Solemos asociar oír voces con la locura. Incluso aceptamos como válida la prueba sobre el origen de la alucinación auditiva que sostiene que si a la voz la podemos ubicar en el exterior estamos salvados, pero si está en el interior debemos comenzar a preocuparnos.
Ejemplo de esto es cuando vamos caminando por la calle y podríamos jurar que escuchamos nuestro nombre y volteamos, pero nadie nos ha llamado o quizá hasta la calle está vacía. Los cerebrocentristas dirán que el cerebro ha actuado correctamente, dando orden y sentido a los estímulos extraños para que nos parezcan familiares. Las abuelas nos dirán “así tendrás la conciencia”. Y los psicoanalistas se debaten entre la idea clásica que califica a la alucinación auditiva como una perturbación neurótica, que intenta mantener algo alejado del Yo y la apuesta lacaniana que dice que esta es un retorno en lo Real de lo que fue rechazado como Simbólico (hoy no me detendré a tratar de explicar estos puntos).
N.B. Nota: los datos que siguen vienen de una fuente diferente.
(* ===== verification/SpscQueue.v ===== *)
(** algorithms-data-structures/rust/spsc-queue: a bounded queue between a thread
    that pushes and a thread that pops, and the program that sends numbers through
    it.  For every schedule there is no data race, no slot is read before it is
    filled or filled before it is read, and the numbers come out in order, each
    once; and the threads can always finish when the queue has two slots or more. *)

From S2P Require Import Prelude.
From S2P Require Import Atomics.

(** ** The program *)

(** The two indices of [SPSCQueue]; the plain locations are the slots of the buffer. *)
Inductive indices := write_idx | read_idx.
#[global] Instance indices_eq_dec : EqDecision indices.
Proof. solve_decision. Defined.

Module SPSCQueue.

(** Where a thread is in [push] and in [pop]: before the operation of that name,
    with the variables of the function that are still used. *)
Inductive push_point :=
  | load_write_idx
  | check_read_idx (write_idx : nat)
  | write_item (write_idx : nat)
  | store_write_idx (write_idx : nat).
Inductive pop_point :=
  | load_read_idx
  | check_write_idx (read_idx : nat)
  | read_item (read_idx : nat)
  | store_read_idx (read_idx : nat) (result : Z).

Section Code.
Context (capacity : nat).

(** [next_write_idx] and [next_read_idx]. *)
Definition next_idx (i : nat) : nat := if (i + 1 =? capacity)%nat then 0%nat else (i + 1)%nat.

(** The next operation of [push(item)] and of [pop()]; the calls go on at [go] and
    return to [ret]. *)
Definition push {P} (item : Z) (go : push_point → P) (ret : bool → P) (p : push_point) : operation indices nat nat Z P :=
  match p with
  | load_write_idx => load write_idx Relaxed (λ w, go (check_read_idx w))
  | check_read_idx w => load read_idx Acquire (λ r, if (next_idx w =? r)%nat then ret false else go (write_item w))
  | write_item w => write w item (go (store_write_idx w))
  | store_write_idx w => store write_idx (next_idx w) Release (ret true)
  end.
Definition pop {P} (go : pop_point → P) (ret : option Z → P) (p : pop_point) : operation indices nat nat Z P :=
  match p with
  | load_read_idx => load read_idx Relaxed (λ r, go (check_write_idx r))
  | check_write_idx r => load write_idx Acquire (λ w, if (r =? w)%nat then ret None else go (read_item r))
  | read_item r => read r (λ d, go (store_read_idx r d))
  | store_read_idx r d => store read_idx (next_idx r) Release (ret (Some d))
  end.

(** [SPSCQueue::new(capacity)]: the memory in which both indices are 0 and no slot
    is initialised, with the threads that share it; all of this happens before them. *)
Definition new {P} (threads : list (P * view indices)) : state indices nat nat Z P :=
  mk_state (λ _ ts, if decide (ts = 0%nat) then Some (mk_message 0%nat no_view) else None)
    (λ x, if (x <? capacity)%nat then Some (mk_cell None (0%nat, 0%nat) (λ _, 0%nat)) else None) threads.

End Code.
End SPSCQueue.
Import SPSCQueue.

(** A thread that pushes the number [i], and one that has printed [out]. *)
Inductive point :=
  | producing (i : nat) (p : push_point)
  | pushed_all
  | consuming (out : list Z) (p : pop_point)
  | printed_all (out : list Z).

Section Program.
Context (capacity items : nat).

(** [for i in 0..items { while !queue.push(i) {} }] *)
Definition produce (i : nat) : point := if (i <? items)%nat then producing i load_write_idx else pushed_all.
(** [for _ in 0..items { loop { if let Some(data) = queue.pop() { println!("{}", data); break; } } }] *)
Definition consume (out : list Z) : point :=
  if (length out <? items)%nat then consuming out load_read_idx else printed_all out.

Definition code (p : point) : operation indices nat nat Z point :=
  match p with
  | producing i p =>
      push capacity (Z.of_nat i) (producing i) (λ ok, if ok then produce (i + 1) else producing i load_write_idx) p
  | consuming out p =>
      pop capacity (consuming out)
        (λ r, match r with Some data => consume (out ++ [data]) | None => consuming out load_read_idx end) p
  | pushed_all | printed_all _ => finished
  end.

#[local] Abbreviation machine := (state indices nat nat Z point).

Definition start : machine := new capacity [(produce 0, no_view); (consume [], no_view)].

End Program.

(** ** The invariant *)

Section Invariant.
Context (capacity items : nat) (Hcap : (0 < capacity)%nat).

#[local] Abbreviation machine := (state indices nat nat Z point).
#[local] Abbreviation slot k := (k mod capacity)%nat.

Lemma next_slot k : next_idx capacity (slot k) = slot (S k).
Proof.
  unfold next_idx. pose proof (Nat.mod_upper_bound k capacity). pose proof (Nat.div_mod_eq k capacity) as Hk.
  destruct (Nat.eqb_spec (slot k + 1) capacity) as [E|E].
  - apply (Nat.mod_unique _ _ (S (k / capacity))); lia.
  - apply (Nat.mod_unique _ _ (k / capacity)); lia.
Qed.

(** Numbers in the same slot are [capacity] apart. *)
Lemma same_slot j k : slot j = slot k → (j < k)%nat → (j + capacity <= k)%nat.
Proof.
  intros Hs Hlt. pose proof (Nat.div_mod_eq j capacity). pose proof (Nat.div_mod_eq k capacity).
  destruct (decide (k / capacity <= j / capacity)%nat); nia.
Qed.
Lemma slot_add k : slot (k + capacity) = slot k.
Proof. rewrite <-(Nat.mul_1_l capacity) at 1. apply Nat.Div0.mod_add. Qed.
(** [AddOrder] computes what the specification computes, and leaves a book at rest. *)
Lemma AddOrder_spec s p o :
  at_rest s → heap s !! p = Some o → order_ok o →
  ∃ s', let r := Spec.add o (view s) in
    AddOrder p s = (Ret r.1, s') ∧ at_rest s' ∧ view s' = r.2 ∧ violations_of s s' r.1 ∧
    ∃ vs, violations s' = violations s ++ vs ∧ add_log o (view s) vs.
Proof.
  intros Hrest Ho Hok. destruct Hrest as [Hwf Hq]. cbv zeta. unfold AddOrder, Spec.add, add_log.
  run by (unfold deref, Prelude.from_option; rewrite Ho; reflexivity).
  unfold Order.GetOrderId, Order.GetOrderType, Order.GetSide, Order.GetPrice.
  rewrite gets_bind, (contains_view s _ Hwf).
  assert (violations_of s s []) as Hnone by (exists []; rewrite app_nil_r; by split_and!).
  assert (∃ vs, violations s = violations s ++ vs ∧ vs = []) as Hnil.
  { exists []. by rewrite app_nil_r. }
  case_bool_decide as Hin; [by exists s|].
  rewrite gets_bind, (CanMatch_view _ _ s Hwf). fold (Spec.is_fak o).
  destruct (bool_decide (Spec.is_fak o) && _) eqn:Ekill; [by exists s|].
  assert (orders_ s !! Order.orderId_ o = None) as Hfree.
  { apply eq_None_not_Some. intros Hsome. pose proof (contains_view s (Order.orderId_ o) Hwf) as Hc.
    unfold contains in Hc. by rewrite (bool_decide_eq_true_2 _ Hsome), (bool_decide_eq_false_2 _ Hin) in Hc. }
  destruct (level_slot (Order.side_ o) (Order.price_ o) (levels (Order.side_ o) s))
    as (m1 & l & m2 & Hm & Hi & Hs); [by apply wf_sorted|by apply wf_nonempty|].
  run by (exact (push_back_eq s p o m1 m2 l Hi Hs)). run by reflexivity.
  eapply MatchOrders_place; try done.
  - intros Hfak. rewrite bool_decide_eq_true_2 in Ekill by done.
    by destruct (Spec.can_match _ _ _).
  - unfold rested. simpl. by rewrite orders_with_levels.
Qed.

(** ** [CancelOrder] and [MatchOrder] *)

Lemma CancelOrder_spec s id :
  at_rest s →
  ∃ s', CancelOrder id s = (Ret tt, s') ∧ at_rest s' ∧ view s' = Spec.cancel id (view s) ∧
    violations s' =
      violations s ++ (if contains id s then replicate 3 (dangling_entry id) else []).
Proof.
  intros [Hwf Hq]. destruct (CancelOrder_cancels s id Hwf) as (s' & ? & ? & Hv & _ & _ & _ & ?).
  exists s'. split_and!; try done. split; [done|]. rewrite Hv. by apply Spec.cancel_quiet.
Qed.

Lemma wf_make_shared s o :
  wf s →
  let s' := (make_shared o s).2 in
  wf s' ∧ view s' = view s ∧ orders_ s' = orders_ s ∧ heap s' !! next_loc s = Some o.
Proof.
  intros Hwf. simpl. assert (heap s !! next_loc s = None) as Hnew.
  { apply eq_None_not_Some. intros H. pose proof (wf_next_loc s Hwf _ H). lia. }
  assert (∀ q x, heap s !! q = Some x → <[next_loc s := o]> (heap s) !! q = Some x) as Hold.
  { intros q x Hx. rewrite lookup_insert_ne; [done|]. congruence. }
  assert (∀ side, levels side (with_next_loc (Pos.succ (next_loc s))
    (with_heap (<[next_loc s := o]> (heap s)) s)) = levels side s) as Hl by (by intros []).
  split_and!; [split|..].
  - intros side. rewrite Hl. by apply wf_sorted.
  - intros side. rewrite Hl. by apply wf_nonempty.
  - intros side pr l e. rewrite Hl. intros He Hel.
    destruct (wf_rests s Hwf _ _ _ _ He Hel) as (x & ? & ?). exists x. split; [by apply Hold|done].
  - intros id en Hen. destruct (wf_indexed s Hwf _ _ Hen) as (x & ? & ?).
    exists x. rewrite Hl. split; [by apply Hold|done].
  - apply (wf_nodup s Hwf).
  - apply (wf_next_node s Hwf).
  - intros q. simpl. rewrite lookup_insert. case_decide; [subst; lia|].
    intros Hq. pose proof (wf_next_loc s Hwf _ Hq). lia.
  - unfold view, resting. f_equal; rewrite Hl; apply omap_ext_in; intros e He; simpl.
    + destruct (wf_flat s Buy e Hwf He) as (x & Hx & _). rewrite Hx. by apply Hold.
    + destruct (wf_flat s Sell e Hwf He) as (x & Hx & _). rewrite Hx. by apply Hold.
  - done.
  - simpl. apply lookup_insert_eq.
Qed.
Cuando estas voces no provienen del medio ambiente, no son parte de un equívoco, sino que persisten y como diría un paciente “le son impuestas” para que hablen a pesar de él, entonces pensamos que se trata de una psicosis.
Pero psicosis o neurosis, neurosis o psicosis, lo cierto es que todos, hemos tenido que lidiar con las voces en nuestra cabeza. Más allá de las alucinaciones auditivas, que también todos hemos experimentado, están las que según Sigmund Freud conforman el super Yo o ideal del Yo.
Son las voces de mamá, papá, abuela, abuelo, tía, tío, hermana, hermano, amiga, amigo, jefe, jefa, que resuenan en la cabeza y nos ponen como la vieja iconografía de RCA en donde un terrier mestizo ladea la cabeza para acercarse más a la bocina del gramófono y “escuchar (mejor) la voz de su amo”.
Son recurrentes los casos de pacientes que buscan ayuda porque ya no saben qué hacer, a dónde ir, si seguirse o regresarse, en una palabra, están aturdidos. Y en medio de esta tempestad lo más frecuente es que se metan a las arenas movedizas confundiéndolas con tierra firme.
Estas arenas están llenas de nuevas voces que les dicen qué hacer, qué no hacer, cómo hacerlo, cuándo hacerlo, por qué hacerlo y por qué no hacerlo. Todas tan distintas entre sí y tan distantes de la persona en crisis.
Por eso cuando llegan a mi preguntado qué pueden hacer para salir del fango, habitualmente les digo que lo menos que necesitan en ese momento es invitar a mi voz a vivir en su cabeza. Ya hay muchos inquilinos ahí que en lugar de pagar renta están cobrando regalías.
Colocar al analista, terapeuta, psicólogo, en el lugar de la “voz autorizada” es un equívoco que poco abona a la resolución de los conflictos internos. El paciente si acaso solo sumará otra voz moral a su larga cadena que arrastra sobre el deber ser.
El riesgo aumenta cuando quien atiende se cree dueño de esa voz y comienza a manejar la vida de sus pacientes. Debes soltar, debes salirte de esa relación, debes perdonar a tus padres, debes buscar otro trabajo, debes darles menos importancia a las cosas, debes pagar tus impuestos, debes vivir aquí y ahora.
Más que una “voz autorizada” debemos ser un silencio que posibilite emerger la voz del paciente, para que por primera vez en su vida sea él quien se autorice, por encima de las meras voces en su cabeza.